On receipt of the command, the distributed agent evaluates DistAgent.Behaviour.handle_command/2 callback and then DistAgent.Behaviour.after_command/4 callback. For the semantics of the arguments and return values of the callbacks refer to DistAgent.Behaviour.

Options

The last argument to this function is a list of options. Most of options are directly passed to the underlying function (RaftKV.command/4). However, unlike RaftKV.command/4, :call_module option defaults to BatchedCommunication in this function.

You may also pass :rate_limit option to enable per-node rate limiting feature. The value part of :rate_limit option must be a pair of positive integers. Executing a command consumes 3 tokens in the corresponding bucket (as command is basically more expensive than query).

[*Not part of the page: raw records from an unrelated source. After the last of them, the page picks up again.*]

(** The last part of [__post_init__] before the checks: every field that is
    [None] is taken from its variable, or gets its default. *)
Definition fill_defaults (env : environ) (c : ktconfig) (backend : string) (fmt : option string)
    (lifecycle : string) (policy : KTActivationPolicy) : res ktconfig :=
  num_threads ← or_else (kt_num_threads c) (env_int env "ACCELERATE_KT_NUM_THREADS" (Some 1));
  let tp_enabled := default (env_bool env "ACCELERATE_KT_TP_ENABLED" false) (kt_tp_enabled c) in
  threadpool_count ← or_else (kt_threadpool_count c) (env_int env "ACCELERATE_KT_THREADPOOL_COUNT" (Some 1));
  let path field key := match field with Some p => Some p | None => dict_get key env end in
  let weight_path := path (kt_weight_path c) "ACCELERATE_KT_WEIGHT_PATH" in
  let non_expert_weight_path := path (kt_non_expert_weight_path c) "ACCELERATE_KT_NON_EXPERT_WEIGHT_PATH" in
  let expert_checkpoint_path := path (kt_expert_checkpoint_path c) "ACCELERATE_KT_EXPERT_CHECKPOINT_PATH" in
  num_gpu_experts ← or_else (kt_num_gpu_experts c) (env_int env "ACCELERATE_KT_NUM_GPU_EXPERTS" (Some 0));
  max_cache_depth ← or_else (kt_max_cache_depth c) (env_int env "ACCELERATE_KT_MAX_CACHE_DEPTH" (Some 2));
  let share_backward_bb := default (env_bool env "ACCELERATE_KT_SHARE_BACKWARD_BB"
        (negb (bool_decide (fmt = Some "rawint4")))) (kt_share_backward_bb c) in
  let share_cache_pool := default false (kt_share_cache_pool c) in
  let force_fused := default (env_bool env "ACCELERATE_KT_FORCE_FUSED_EXPERT_LORA" false)
                       (kt_force_fused_expert_lora c) in
  let use_lora_experts := default (env_bool env "ACCELERATE_KT_USE_LORA_EXPERTS" false)
                            (kt_use_lora_experts c) in
  lora_expert_num ← or_else (kt_lora_expert_num c) (env_int env "ACCELERATE_KT_LORA_EXPERT_NUM" None);
  lora_expert_size ← or_else (kt_lora_expert_intermediate_size c)
                       (env_int env "ACCELERATE_KT_LORA_EXPERT_INTERMEDIATE_SIZE" None);
  lora_rank ← or_else (kt_lora_rank c) (env_int env "ACCELERATE_KT_LORA_RANK" None);
  lora_alpha ← or_else (kt_lora_alpha c) (env_float float_of_text env "ACCELERATE_KT_LORA_ALPHA" None);
  lora_alpha ← or_else lora_alpha
                 (match lora_rank with
                  | Some rank => alpha ← float_of_int (rank * 2); mret (Some alpha)
                  | None => mret None
                  end);
  lora_dropout ← or_else (kt_lora_dropout c)
                   (env_float float_of_text env "ACCELERATE_KT_LORA_DROPOUT" (Some float_zero));
  let dropout := default float_zero lora_dropout in
  _ ← raise_if (negb (SFleb float_zero dropout && SFltb dropout float_one)) ValueError
        "kt_lora_dropout must be in [0, 1)";
  let train_mode := default (default "lora" (dict_get "ACCELERATE_KT_TRAIN_MODE" env)) (kt_train_mode c) in
  let full_weight_grad := default (bool_decide (train_mode ∈ ["full"; "hybrid"])) (kt_full_weight_grad c) in
  model_max_length ← or_else (kt_model_max_length c) (env_int env "ACCELERATE_KT_MODEL_MAX_LENGTH" None);
  let skip := match kt_skip_expert_loading c with
              | Some b => Some b
              | None => match dict_get "ACCELERATE_KT_SKIP_EXPERT_LOADING" env with
                        | Some _ => Some (env_bool env "ACCELERATE_KT_SKIP_EXPERT_LOADING" true)
                        | None => None
                        end
              end in
  mret (KTCfg (Some backend) num_threads (Some tp_enabled) threadpool_count weight_path
          non_expert_weight_path fmt (Some lifecycle) expert_checkpoint_path num_gpu_experts skip
          (Some share_backward_bb) (Some share_cache_pool) (Some force_fused) max_cache_depth
          model_max_length (Some (APolicy policy)) lora_rank lora_alpha (Some dropout) (Some train_mode)
          (Some full_weight_grad) (Some use_lora_experts) lora_expert_num lora_expert_size
          (kt_checkpoint_files c) (kt_sharded_metadata c) (kt_wrap c)).

Definition backend_is (c : ktconfig) (name : string) : bool :=
  String.eqb (lower (default "None" (kt_backend c))) name.
Definition full_training (c : ktconfig) : bool :=
  negb (bool_decide (kt_train_mode c = Some "lora")) || flag (kt_full_weight_grad c).

Definition check_int8 (c : ktconfig) : res unit :=
  _ ← raise_if (negb (backend_is c "int8")) ValueError "INT8 SFT requires kt_backend='auto' or kt_backend='INT8'";
  _ ← raise_if (full_training c) ValueError "INT8 SFT supports frozen-base LoRA only";
  _ ← raise_if (negb (int_or (kt_num_gpu_experts c) 0 =? 0)) ValueError "INT8 SFT requires kt_num_gpu_experts=0";
  _ ← raise_if (flag (kt_use_lora_experts c)) ValueError "INT8 SFT does not support GPU LoRA experts";
  _ ← raise_if (negb (flag (kt_share_backward_bb c))) ValueError "INT8 SFT requires kt_share_backward_bb=true";
  _ ← raise_if (given (kt_expert_checkpoint_path c)) ValueError "kt_expert_checkpoint_path is not supported";
  raise_if (negb (given (kt_weight_path c))) ValueError "INT8 SFT requires kt_weight_path".

Definition check_fp8 (c : ktconfig) : res unit :=
  _ ← raise_if (negb (backend_is c "fp8")) ValueError "FP8 SFT requires kt_backend='auto' or kt_backend='FP8'";
  _ ← raise_if (full_training c) ValueError "FP8 SFT supports frozen-base LoRA only";
  _ ← raise_if (int_or (kt_lora_rank c) 0 <=? 0) ValueError "FP8 SFT requires kt_lora_rank > 0";
  _ ← raise_if (negb (int_or (kt_num_gpu_experts c) 0 =? 0)) ValueError "FP8 SFT requires kt_num_gpu_experts=0";
  _ ← raise_if (flag (kt_use_lora_experts c)) ValueError "FP8 SFT does not support GPU LoRA experts";
  _ ← raise_if (negb (flag (kt_share_backward_bb c))) ValueError "FP8 SFT requires kt_share_backward_bb=true";
  raise_if (negb (bool_decide (kt_weight_lifecycle c = Some "persistent"))) ValueError
    "FP8 SFT requires kt_weight_lifecycle='persistent'".

Definition effective_threadpool_count (c : ktconfig) : Z :=
  if flag (kt_tp_enabled c) then int_or (kt_threadpool_count c) 1 else 1.

Definition check_rawint4 (c : ktconfig) : res unit :=
  _ ← raise_if (negb (backend_is c "rawint4")) ValueError
        "RAWINT4 SFT requires kt_backend='auto' or kt_backend='RAWINT4'";
  _ ← raise_if (full_training c) ValueError "RAWINT4 SFT supports frozen-base LoRA only";
  _ ← raise_if (negb (int_or (kt_lora_rank c) 0 =? 8)) ValueError "RAWINT4 SFT v1 requires kt_lora_rank=8";
  _ ← raise_if (negb (SFeqb (default float_zero (kt_lora_dropout c)) float_zero)) ValueError
        "RAWINT4 SFT v1 requires kt_lora_dropout=0";
  _ ← raise_if (negb (bool_decide (effective_threadpool_count c ∈ [1; 2]))) ValueError
        "RAWINT4 SFT v1 supports TP1/TP2 only";
  _ ← raise_if (negb (int_or (kt_num_gpu_experts c) 0 =? 0)) ValueError "RAWINT4 SFT requires kt_num_gpu_experts=0";
  _ ← raise_if (flag (kt_use_lora_experts c)) ValueError "RAWINT4 SFT does not support GPU LoRA experts";
  _ ← raise_if (flag (kt_share_backward_bb c)) ValueError "kt_share_backward_bb must be false";
  _ ← raise_if (negb (flag (kt_force_fused_expert_lora c))) ValueError
        "RAWINT4 SFT requires kt_force_fused_expert_lora=true";
  _ ← raise_if (given (kt_expert_checkpoint_path c)) ValueError "kt_expert_checkpoint_path is not supported";
  _ ← raise_if (negb (bool_decide (kt_weight_lifecycle c = Some "persistent"))) ValueError
        "RAWINT4 SFT requires kt_weight_lifecycle='persistent'";
  raise_if (match kt_activation_policy c with
            | Some (APolicy p) => String.eqb (ap_cpu p) "retain" && String.eqb (ap_gpu p) "recompute"
            | _ => false
            end) ValueError "checkpoint-forward reuse (cpu=retain,gpu=recompute) is not supported".

Definition format_is (c : ktconfig) (fmt : string) : bool :=
  bool_decide (kt_expert_weight_format c = Some fmt).

Definition check_config (c : ktconfig) : res unit :=
  _ ← raise_if (given (kt_non_expert_weight_path c) && negb (format_is c "int8")) ValueError
        "kt_non_expert_weight_path is supported only with kt_expert_weight_format='int8'";
  _ ← (if format_is c "int8" then check_int8 c else mret tt);
  _ ← (if format_is c "fp8" then check_fp8 c else mret tt);
  _ ← (if format_is c "rawint4" then check_rawint4 c else mret tt);
  if bool_decide (kt_weight_lifecycle c = Some "ephemeral")
  then raise_if (negb (format_is c "int8")) ValueError
         "kt_weight_lifecycle='ephemeral' is supported only for INT8 .kt weights"
  else mret tt.

(** [__post_init__] after the thread budget is set *)
Definition resolve (env : environ) (c : ktconfig) : res ktconfig :=
  fmt ← resolve_format env (kt_expert_weight_format c);
  lifecycle ← resolve_lifecycle env (kt_weight_lifecycle c);
  policy ← resolve_policy env (kt_activation_policy c);
  '(backend, fmt) ← resolve_backend env (kt_backend c) fmt;
  c ← fill_defaults env c backend fmt lifecycle policy;
  _ ← check_config c;
  mret c.

Definition post_init (m : machine) (c : ktconfig) : M environ ktconfig :=
  _ ← configure_omp_threads m;
  gets_res (fun env => resolve env c).

(** ** Configuration containers *)

(** A mapping: its keys, [None] for one that is no text; its ["enabled"] entry;
    and the configuration that its fields make. *)
Record mapping := Mapping {
  mp_keys : list (option string);
  mp_enabled : option pyval;
  mp_fields : ktconfig;
}.

(** The values that a container overrides in what it holds. *)
Record overrides := Overrides {
  ov_checkpoint_files : option pyval;
  ov_sharded_metadata : option pyval;
  ov_skip_expert_loading : option bool;
}.

Inductive kobj := OConfig (c : ktconfig) | OMapping (mp : mapping) | OContainer (id : Z).

(** An object: its attributes' names, and its two container attributes, where
    [Some None] is an attribute that holds [None]. *)
Record container := Container {
  ct_attributes : list string;
  ct_kt_config : option (option kobj);
  ct_config : option (option kobj);
  ct_overrides : overrides;
}.

Definition field_names : list string :=
  ["kt_backend"; "kt_num_threads"; "kt_tp_enabled"; "kt_threadpool_count"; "kt_weight_path";
   "kt_non_expert_weight_path"; "kt_expert_weight_format"; "kt_weight_lifecycle";
   "kt_expert_checkpoint_path"; "kt_num_gpu_experts"; "kt_skip_expert_loading"; "kt_share_backward_bb";
   "kt_share_cache_pool"; "kt_force_fused_expert_lora"; "kt_max_cache_depth"; "kt_model_max_length";
   "kt_activation_policy"; "kt_lora_rank"; "kt_lora_alpha"; "kt_lora_dropout"; "kt_train_mode";
   "kt_full_weight_grad"; "kt_use_lora_experts"; "kt_lora_expert_num";
   "kt_lora_expert_intermediate_size"; "kt_checkpoint_files"; "kt_sharded_metadata"; "kt_wrap_fn";
   "kt_wrap_kwargs"].

Definition validated_mapping (mp : mapping) : res ktconfig :=
  _ ← raise_if (existsb (fun k => bool_decide (k = None)) (mp_keys mp)) TypeError
        "KTConfig field names must be strings";
  _ ← raise_if (match mp_enabled mp with
                | None | Some PNone | Some (PBool _) => false | Some _ => true end) TypeError
        "KT framework field 'enabled' must be a bool or None";
  _ ← raise_if (existsb (fun k => match k with
                                  | Some k => negb (bool_decide (k ∈ "enabled" :: field_names))
                                  | None => false end) (mp_keys mp)) TypeError
        "Unknown KTConfig fields";
  mret (mp_fields mp).

Definition override {A} (o v : option A) : option A := match o with Some _ => o | None => v end.

Definition apply_overrides (o : overrides) (c : ktconfig) : ktconfig :=
  KTCfg (kt_backend c) (kt_num_threads c) (kt_tp_enabled c) (kt_threadpool_count c) (kt_weight_path c)
    (kt_non_expert_weight_path c) (kt_expert_weight_format c) (kt_weight_lifecycle c)
    (kt_expert_checkpoint_path c) (kt_num_gpu_experts c)
    (override (ov_skip_expert_loading o) (kt_skip_expert_loading c)) (kt_share_backward_bb c)
    (kt_share_cache_pool c) (kt_force_fused_expert_lora c) (kt_max_cache_depth c)
    (kt_model_max_length c) (kt_activation_policy c) (kt_lora_rank c) (kt_lora_alpha c)
    (kt_lora_dropout c) (kt_train_mode c) (kt_full_weight_grad c) (kt_use_lora_experts c)
    (kt_lora_expert_num c) (kt_lora_expert_intermediate_size c)
    (override (ov_checkpoint_files o) (kt_checkpoint_files c))
    (override (ov_sharded_metadata o) (kt_sharded_metadata c)) (kt_wrap c).

Definition unknown_attribute (name : string) : bool :=
  starts_with "kt_" name && negb (bool_decide (name ∈ field_names)) && negb (String.eqb name "kt_config").

(** [_from_object]; [Ok None] is a recursion that the fuel does not cover. *)
Fixpoint from_object_fuel (fuel : nat) (m : machine) (store : gmap Z container) (seen : gset Z)
    (obj : kobj) : M environ (option ktconfig) :=
  match fuel with
  | O => mret None
  | S fuel =>
      match obj with
      | OConfig c => mret (Some c)
      | OMapping mp => c ← lift (validated_mapping mp); c ← post_init m c; mret (Some c)
      | OContainer id =>
          _ ← raise_ifM (bool_decide (id ∈ seen)) ValueError "Cyclic KT configuration container";
          let seen := {[id]} ∪ seen in
          ct ← lift (of_option (store !! id) AttributeError "");
          _ ← raise_ifM (existsb unknown_attribute (ct_attributes ct)) TypeError "Unknown KTConfig fields";
          let held := match ct_kt_config ct with
                      | Some (Some nested) => Some nested
                      | _ => match ct_config ct with Some (Some nested) => Some nested | _ => None end
                      end in
          match held with
          | Some (OContainer id') =>
              _ ← raise_ifM (id' =? id) ValueError "Cyclic KT configuration container";
              resolved ← from_object_fuel fuel m store seen (OContainer id');
              mret (apply_overrides (ct_overrides ct) <$> resolved)
          | Some (OMapping mp) =>
              c ← lift (validated_mapping mp);
              c ← post_init m (apply_overrides (ct_overrides ct) c);
              mret (Some c)
          | Some (OConfig c) => mret (Some (apply_overrides (ct_overrides ct) c))
          | None =>
              if bool_decide (ct_kt_config ct = None) && bool_decide (ct_config ct = None)
              then raise TypeError "KT configuration must be a KTConfig, mapping, or public container"
              else c ← post_init m empty_config; mret (Some c)
          end
      end
  end.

See also Foretoken.take/4.

Link to this function delete_quota(quota_name) View Source
delete_quota(DistAgent.Quota.Name.t()) :: :ok

Deletes limit of the specified quota.

Link to this function init(init_options \\ []) View Source
init([init_option()]) :: :ok

Initializes :dist_agent.

Note that :dist_agent requires that you complete the following initialization steps before calling this function:

  1. connect to the other existing nodes in the cluster
  2. call RaftFleet.activate/1
  3. call RaftKV.init/0

Lists existing quota names.

Adds or updates limit of the specified quota.

Link to this function query(quota_name, callback_module, agent_key, query, options \\ []) View Source
query(
  DistAgent.Quota.Name.t(),
  module(),
  String.t(),
  DistAgent.Behaviour.query(),
  [option()]
) ::
  {:ok, DistAgent.Behaviour.ret()}
  | {:error,
     :agent_not_found
     | {:rate_limit_reached, milliseconds_to_wait :: pos_integer()}
     | :no_leader}

Sends a read-only query to the specified distributed agent and receives a reply from it.

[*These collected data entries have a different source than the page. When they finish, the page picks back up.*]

(* ===== verification/KTConfigSpec.v ===== *)
(** * A resolved configuration is valid and stable

    Theorems on [KTConfig]: the activation policy has one source and one of
    three values, resolving a resolved configuration changes nothing, quantised
    base weights are only accepted for pure LoRA on the CPU, the OpenMP budget
    is positive and settled by one call, and unwrapping containers ends. *)
From S2P Require Import Prelude PyStr PyVal Backend KTConfig.
From Stdlib Require Import Ascii.

Local Open Scope string_scope.
Local Open Scope list_scope.
Local Open Scope Z_scope.

(** ** Texts and dictionaries *)

Lemma digit_not_space c : is_digit c = true → is_space c = false.
Proof.
  unfold is_digit, is_space. intros Hd. bools. apply orb_false_iff.
  split; apply andb_false_iff; [right|right]; apply Z.leb_gt; lia.
Qed.

Lemma lstrip_digits s : str_forall is_digit s = true → lstrip s = s.
Proof. destruct s as [|c s]; [done|]. simpl. intros [Hc _]%andb_true_iff. by rewrite digit_not_space. Qed.

Lemma strip_digits s : str_forall is_digit s = true → strip s = s.
Proof.
  intros Hs. unfold strip. rewrite (lstrip_digits s) by done.
  rewrite lstrip_digits by (by rewrite str_forall_rev). apply str_rev_rev.
Qed.

Lemma underscored_digits_val s acc n :
  digits_val acc s = Some n → underscored_digits true acc s = Some n.
Proof.
  revert acc. induction s as [|c s IH]; intros acc; [done|]. simpl.
  destruct (is_digit c); [|done]. apply IH.
Qed.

The target distributed agent is specified by the triplet: quota_name, callback_module and agent_key. If the agent has not yet activated {:error, :agent_not_found} is returned.

On receipt of the query, the distributed agent evaluates DistAgent.Behaviour.handle_query/2 callback and then DistAgent.Behaviour.after_query/3 callback. For the detailed semantics of the arguments and return values of the callbacks refer to DistAgent.Behaviour.

Options

The last argument to this function is a list of options. Most of options are directly passed to the underlying function (RaftKV.query/4). However, unlike RaftKV.query/4, :call_module option defaults to BatchedCommunication in this function.

You may also pass :rate_limit option to enable per-node rate limiting feature. The value part of :rate_limit option must be a pair of positive integers. Executing a query consumes 1 token in the corresponding bucket. See also Foretoken.take/4.

Returns a pair of current number of distributed agents in the specified quota and its upper limit.